Figure 1.

Amino-acid mutation frequencies in human genes. (a) The expected mutation frequencies based on the neighbor-dependent nucleotide mutation rates. The expected mutation matrix represents the frequencies of amino-acid transitions in the absence of selection. (b) The nonsynonymous benign SNP frequencies using the SNP dataset of Stephens et al. [9]. (c) The genetic disease mutation frequencies based on the Mendelian Inheritance in Man (MIM) database [7]. (d) The interspecies mutation frequencies based on the PAM1 matrix [10]. In the matrices, each square represents a particular amino-acid to amino-acid mutation (for example, Val → Ala). The gray level of the matrix squares is proportional to the number of observed mutations.
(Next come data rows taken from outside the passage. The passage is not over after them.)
(* ===== verification/Registration.v ===== *)
(** * Account registration (portal.js)

    [compliantRegistration], [registrationErrorMessage] and [syncProviderControls]: the
    form asks for the acceptance of the terms and, of providers, for a country; a busy
    flag on the form admits one request at a time. *)
From Stdlib Require Import Lia ZArith QArith.
From stdpp Require Import base numbers list gmap strings.
From S2P Require Import Prelude JsString JsNumber JsValue.

(** ** State *)

Record button := Button { disabled : bool; aria_busy : bool; label : jsstring }.

(** The body of [POST /api/v1/register] that depends on the form; the consent fields
    are constants of the source, except those that follow the role. *)
Record request := Request {
  email : jsstring;
  role : jsstring;
  wallet : jsstring;
  country_code : jsstring;
  provider_terms : bool;
  no_prompt_logging : bool;
}.

Inductive stage : Type := AwaitFetch | AwaitJson (ok : bool).

Record state := State {
  form_busy : option (option jsstring);
  submitBtn : option button;
  roleEl : option jsstring;
  emailEl : option jsstring;
  countryEl : option jsstring;
  walletEl : option jsstring;
  bizCheck : option bool;
  keyInput : option jsstring;
  resBox : option jsstring;
  providerFields : option jsstring;
  ls : storage;
  snippets : list jsstring;
  inflight : gmap nat (stage * lang);
  next_id : nat;
  requests : list request;
}.

Definition set_ui (busy : option (option jsstring)) (b : option button) (k box : option jsstring) (s : state) : state :=
  State busy b (roleEl s) (emailEl s) (countryEl s) (walletEl s) (bizCheck s) k box
    (providerFields s) (ls s) (snippets s) (inflight s) (next_id s) (requests s).
Definition set_inflight (f : gmap nat (stage * lang)) (s : state) : state :=
  State (form_busy s) (submitBtn s) (roleEl s) (emailEl s) (countryEl s) (walletEl s) (bizCheck s)
    (keyInput s) (resBox s) (providerFields s) (ls s) (snippets s) f (next_id s) (requests s).

(** [el?.value || dflt] *)
Definition value_or (el : option jsstring) (dflt : jsstring) : jsstring :=
  match el with Some v => if truthy v then v else dflt | None => dflt end.

Definition provider : jsstring := js "provider".

(** [syncProviderControls()] *)
Definition syncProviderControls (l : lang) (s : state) : state :=
  let isProvider := seqb (value_or (roleEl s) (js "consumer")) provider in
  State (form_busy s)
    ((fun b => Button (disabled b) (aria_busy b)
        (if isProvider then tr l (js "⚡ GPU-Node registrieren") (js "⚡ Register GPU Node")
         else tr l (js "🚀 API-Key generieren") (js "🚀 Generate API Key"))) <$> submitBtn s)
    (roleEl s) (emailEl s) (countryEl s) (walletEl s) (bizCheck s) (keyInput s) (resBox s)
    ((fun _ => if isProvider then js "flex" else js "none") <$> providerFields s)
    (ls s) (snippets s) (inflight s) (next_id s) (requests s).

(** [if (keyInput) keyInput.value = msg; if (resBox) resBox.style.display = 'block'] *)
Definition show_message (msg : jsstring) (s : state) : state :=
  set_ui (form_busy s) (submitBtn s) ((fun _ => msg) <$> keyInput s) ((fun _ => js "block") <$> resBox s) s.

Definition busy (s : state) : bool :=
  match form_busy s with Some (Some v) => seqb v (js "1") | _ => false end.

Definition consented (s : state) : bool := match bizCheck s with Some true => true | _ => false end.

Section Handlers.
Context (show_frac : Q -> jsstring).
(* ===== verification/SnippetTables.v ===== *)
(** * The code samples of the portal (portal-core.js)

    The template literals of [renderPlaygroundSnippet], [updateCodeSnippetsWithKey],
    [copyModelApiSnippet] and [DX_CODE_TEMPLATES] in source order, with a hole for the API
    key and one for the model; a back-quote stands for the double quote.  [Snippets.v]
    renders them. *)
From Stdlib Require Import String.
From stdpp Require Import base list strings.

#[local] Open Scope string_scope.

Inductive part : Type := Lit (s : string) | Key | Model.

Definition pg_curl_bash : list part :=
  [Lit "# Linux / macOS (cURL / Bash)
export OLLAMA_HOST=https://mesh.inetconnector.com
curl https://mesh.inetconnector.com/v1/chat/completions \
  -H `Content-Type: application/json` \
  -H `Authorization: Bearer "; Key; Lit "` \
  -d '{`model`:`qwen2.5:7b`,`messages`:[{`role`:`user`,`content`:`What is ComputeMesh?`}],`stream`:true}'"].

Definition pg_curl_win : list part :=
  [Lit "REM Windows Eingabeaufforderung (CMD - Einzeiler)
curl -X POST `https://mesh.inetconnector.com/v1/chat/completions` -H `Content-Type: application/json` -H `Authorization: Bearer "; Key; Lit "` -d `{\`model\`:\`qwen2.5:7b\`,\`messages\`:[{\`role\`:\`user\`,\`content\`:\`What is ComputeMesh?\`}],\`stream\`:false}`"].

Definition pg_powershell : list part :=
  [Lit "# Windows PowerShell (Native REST-Abfrage)
$headers = @{ `Content-Type` = `application/json`; `Authorization` = `Bearer "; Key; Lit "` }
$body = @{ model = `qwen2.5:7b`; messages = @(@{ role = `user`; content = `What is ComputeMesh?` }); stream = $false } | ConvertTo-Json
Invoke-RestMethod -Uri `https://mesh.inetconnector.com/v1/chat/completions` -Method Post -Headers $headers -Body $body"].

Definition pg_python : list part :=
  [Lit "# Python 3 (OpenAI SDK oder urllib mit SSE Streaming)
import urllib.request, json

req = urllib.request.Request(
    `https://mesh.inetconnector.com/v1/chat/completions`,
    data=json.dumps({`model`: `qwen2.5:7b`, `messages`: [{`role`: `user`, `content`: `What is ComputeMesh?`}], `stream`: True}).encode(`utf-8`),
    headers={`Content-Type`: `application/json`, `Authorization`: `Bearer "; Key; Lit "`}
)
with urllib.request.urlopen(req) as resp:
    for line in resp:
        txt = line.decode(`utf-8`).strip()
        if txt.startswith(`data: `) and not txt.endswith(`[DONE]`):
            print(json.loads(txt[6:])[`choices`][0][`delta`].get(`content`, ``), end=``, flush=True)
print()"].

Definition pg_ollama : list part :=
  [Lit "# Offizielle Ollama CLI (Linux/macOS: export, Windows CMD: set, PowerShell: $env:OLLAMA_HOST)
export OLLAMA_HOST=https://mesh.inetconnector.com
ollama run qwen2.5:7b `What is ComputeMesh?`"].

Definition python_sdk : list part :=
  [Lit "from openai import OpenAI

# 100% drop-in replacement for OpenAI SDK
client = OpenAI(
    base_url=`https://mesh.inetconnector.com/v1`,
    api_key=`"; Key; Lit "`
)

response = client.chat.completions.create(
    model=`qwen2.5:7b`,
    messages=[{`role`: `user`, `content`: `Explain decentralized AI in 3 sentences.`}],
    stream=True
)

for chunk in response:
    print(chunk.choices[0].delta.content or ``, end=``)"].

Definition model_api : list part :=
  [Lit "from openai import OpenAI

client = OpenAI(
    base_url=`https://mesh.inetconnector.com/v1`,
    api_key=`"; Key; Lit "`
)

response = client.chat.completions.create(
    model=`"; Model; Lit "`,
    messages=[{`role`: `user`, `content`: `Hello from ComputeMesh!`}],
    stream=True
)

for chunk in response:
    print(chunk.choices[0].delta.content or ``, end=``, flush=True)"].

Definition DX_CODE_TEMPLATES : list (string * (string * list part)) := [
  ("python", ("inference_client.py",
    [Lit "from openai import OpenAI

# 100% drop-in replacement for OpenAI SDK
client = OpenAI(
    base_url=`https://mesh.inetconnector.com/v1`,
    api_key=`"; Key; Lit "`
)

response = client.chat.completions.create(
    model=`qwen2.5:7b`,
    messages=[{`role`: `user`, `content`: `Explain distributed AI inference in simple terms.`}],
    stream=True
)

for chunk in response:
    if chunk.choices[0].delta.content:
        print(chunk.choices[0].delta.content, end=``, flush=True)"]));
  ("nodejs", ("inference.ts",
    [Lit "import OpenAI from `openai`;

const openai = new OpenAI({
  baseURL: `https://mesh.inetconnector.com/v1`,
  apiKey: `"; Key; Lit "`,
});

async function main() {
  const stream = await openai.chat.completions.create({
    model: `qwen2.5:7b`,
    messages: [{ role: `user`, content: `Write a quick TypeScript helper.` }],
    stream: true,
  });

  for await (const chunk of stream) {
    process.stdout.write(chunk.choices[0]?.delta?.content || ``);
  }
}

main();"]));
  ("curl", ("curl_request.sh",
    [Lit "curl https://mesh.inetconnector.com/v1/chat/completions \
  -H `Content-Type: application/json` \
  -H `Authorization: Bearer "; Key; Lit "` \
  -d '{
    `model`: `qwen2.5:7b`,
    `messages`: [{`role`: `user`, `content`: `What is ComputeMesh?`}],
    `stream`: true
  }'"]));
  ("ollama", ("ollama_cli.sh",
    [Lit "# Point Ollama CLI to the ComputeMesh distributed pool
export OLLAMA_HOST=https://mesh.inetconnector.com

# Run any open-source model instantly
ollama run qwen2.5:7b `Explain pipeline layer sharding.`"]));
  ("langchain", ("langchain_mesh.py",
    [Lit "from langchain_openai import ChatOpenAI

llm = ChatOpenAI(
    base_url=`https://mesh.inetconnector.com/v1`,
    api_key=`"; Key; Lit "`,
    model=`qwen2.5:7b`,
    temperature=0.7
)

for chunk in llm.stream(`Summarize the benefits of decentralized GPUs:`):
    print(chunk.content, end=``, flush=True)"]))].
(* ===== verification/ModelChoice.v ===== *)
(** * Choosing a model (webui/model-selector.js)

    [modalitiesFor], [modelParameterBillions], [compareModels], the merge of the catalogues
    in [initialize], the selection with its stored hint, [applyCapabilities] and
    [displayName].  [String.prototype.localeCompare] is an interface ([Collation]) with an
    instance. *)
From Stdlib Require Import Lia NArith ZArith QArith Sorting.Sorted.
From stdpp Require Import base numbers list gmap strings sorting.
From S2P Require Import Prelude JsString JsNumber JsValue JsJson MeshNotice.

(** ** Collation *)

(** What sorting relies on: [localeCompare] is a consistent comparison of strings. *)
Class Collation := {
  localeCompare : jsstring -> jsstring -> comparison;
  collate_opp a b : localeCompare b a = CompOpp (localeCompare a b);
  collate_trans a b c : localeCompare a b <> Gt -> localeCompare b c <> Gt -> localeCompare a c <> Gt;
}.

(** Comparison by code units is one. *)
Fixpoint unit_compare (a b : jsstring) : comparison :=
  match a, b with
  | [], [] => Eq
  | [], _ :: _ => Lt
  | _ :: _, [] => Gt
  | x :: a, y :: b => match N.compare x y with Eq => unit_compare a b | c => c end
  end.

Lemma unit_compare_opp a b : unit_compare b a = CompOpp (unit_compare a b).
Proof.
  revert b. induction a as [|x a IH]; intros [|y b]; simpl; try done.
  rewrite N.compare_antisym. destruct (N.compare x y); simpl; [apply IH|done|done].
Qed.

Lemma unit_compare_trans a b c : unit_compare a b <> Gt -> unit_compare b c <> Gt -> unit_compare a c <> Gt.
Proof.
  revert b c. induction a as [|x a IH]; intros [|y b] [|z c]; simpl; try done.
  destruct (N.compare_spec x y), (N.compare_spec y z), (N.compare_spec x z); subst; try done; try lia. apply IH.
Qed.

#[export] Instance by_code_units : Collation := {|
  localeCompare := unit_compare;
  collate_opp := unit_compare_opp;
  collate_trans := unit_compare_trans;
|}.

(** ** What a catalogue entry says about a model *)

(** [/(^|[-_./])(vl|vision)([-_./]|$)|llava|moondream/.test(id)] *)
Definition id_separator (c : N) : bool := (c =? 45)%N || (c =? 95)%N || (c =? 46)%N || (c =? 47)%N.
Definition ends_word (s : jsstring) : bool := match s with [] => true | c :: _ => id_separator c end.

Fixpoint vision_word (at_start : bool) (s : jsstring) : bool :=
  (at_start &&
   ((starts_with (js "vl") s && ends_word (drop 2 s)) || (starts_with (js "vision") s && ends_word (drop 6 s))))
  || match s with [] => false | c :: r => vision_word (id_separator c) r end.

Definition vision_id (id : jsstring) : bool :=
  vision_word true id || includes (js "llava") id || includes (js "moondream") id.

(** [/(\d+(?:\.\d+)?)\s*b(?:illion)?\b/i], the first group of a match at the head. *)
Definition word_unit (c : N) : bool :=
  digit c || ((65 <=? c) && (c <=? 90))%N || ((97 <=? c) && (c <=? 122))%N || (c =? 95)%N.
The matrices were normalized so that the sum over all mutation frequencies for each matrix is equal to 100. The y-axes of the matrices represent the original (wild-type) amino acids; the x-axes represent the mutant amino acids (created as a result of a single-nucleotide mutation). The amino acids (given in single-letter amino-acid code) were ordered along the axes according to the side-chain chemistry [42]: (C) sulfhydryl; (STPAG) small hydrophilic; (NDEQ) acid, acid amide and hydrophilic; (HRK) basic; (MILV) hydrophobic; (FYW) large hydrophobic/aromatic. As a result of the ordering, the mutations close to the matrix diagonal tend to be more conserved.